Early this month the blog Twitch Film noted that “Chinese cinema exhibitor Beijing Bona Starlight Cineplex Management Co. Ltd. announced that it will start applying film classifications to films in the hope of providing better guidance to its patrons and improving box office performance.” The lack of a ratings system in China has long been criticised, as it means that all content passed for public screenings must be suitable for all age groups, including young children. In the interests of “protecting children”, of course, the lack of a ratings system also allows SARFT to maintain its heavy censorial practices. So it’s an interesting move by Bona, though as the Twitchfilm post notes, the exhibitor only operates four cinemas in the whole of China, so it’s unlikely to have much impact.
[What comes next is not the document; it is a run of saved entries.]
Lemma hm_init_inv : inv init.
Proof. intros tid. exists []. split; [done|]. intros m mu. cbn. by rewrite lookup_empty. Qed.

Lemma hm_run_inv sched : ∀ Σ rs Σ', inv Σ → run sched Σ = Some (rs, Σ') → inv Σ'.
Proof.
  induction sched as [|a sched IH]; intros Σ rs Σ' Hinv; simpl.
  - by intros [= _ <-].
  - destruct (exec a Σ) as [r Σ1] eqn:He.
    destruct (run sched Σ1) as [[rs1 Σ2]|] eqn:Hrun.
    + intros Heq. assert (Σ2 = Σ' ∧ r ≠ Undefined) as [-> Hr].
      { destruct r; simplify_eq; done. }
      eapply IH; [|done]. by eapply hm_exec_inv.
    + by destruct r.
Qed.

(** The hierarchy value of a thread is below or at the level of every mutex
    the thread owns. *)
Lemma hm_inv_held Σ tid m mu :
  inv Σ → mutexes Σ !! m = Some mu → m_ mu = Some tid →
  (hierarchy_of Σ tid ≤ cur_hierarchy_ mu)%Z.
Proof.
  intros Hinv Hm Ho. destruct (Hinv tid) as (hs & Hchain & Hall).
  destruct (hm_held_chain_elem _ _ _ _ _ Hchain (Hall _ _ Hm Ho)) as (mu' & ? & _ & ?).
  by simplify_eq.
Qed.

Lemma hm_inv_max Σ tid : inv Σ → (hierarchy_of Σ tid ≤ INT_MAX)%Z.
Proof. intros Hinv. destruct (Hinv tid) as (hs & Hchain & _). by eapply hm_held_chain_max. Qed.

End HierarchicalMutexFacts.

Section HierarchicalMutexGuards.
Import HierarchicalMutex.
Implicit Types (Σ : state) (mu : Mutex).

Lemma hm_lock_free Σ tid m mu :
  mutexes Σ !! m = Some mu → m_ mu = None → (cur_hierarchy_ mu < hierarchy_of Σ tid)%Z →
  lock tid m Σ = (Returned, update_hierarchy Σ tid m mu).
Proof.
  intros Hm Ho Hlt. unfold lock, validate_hierarchy. rewrite Hm, Ho.
  destruct (hierarchy_of Σ tid <=? cur_hierarchy_ mu)%Z eqn:E; [|done].
  apply Z.leb_le in E. lia.
Qed.

Lemma hm_lock_throws Σ tid m mu :
  mutexes Σ !! m = Some mu → (hierarchy_of Σ tid ≤ cur_hierarchy_ mu)%Z →
  lock tid m Σ = (Threw_logic_error, Σ).
Proof.
  intros Hm Hle. unfold lock, validate_hierarchy. rewrite Hm.
  destruct (hierarchy_of Σ tid <=? cur_hierarchy_ mu)%Z eqn:E; [done|].
  apply Z.leb_gt in E. lia.
Qed.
And the ratings will simply be recommendations – they will of course carry no legal weight.
Interview with the Director of Ai Weiwei: Never Sorry
Finally, in my last Newsbites post I mentioned the unveiling of Alison Klayman’s new documentary on Ai Weiwei, entitled Ai Weiwei: Never Sorry, at Sundance recently. dGenerate Films last week ran an interview with Klayman, which you can read here.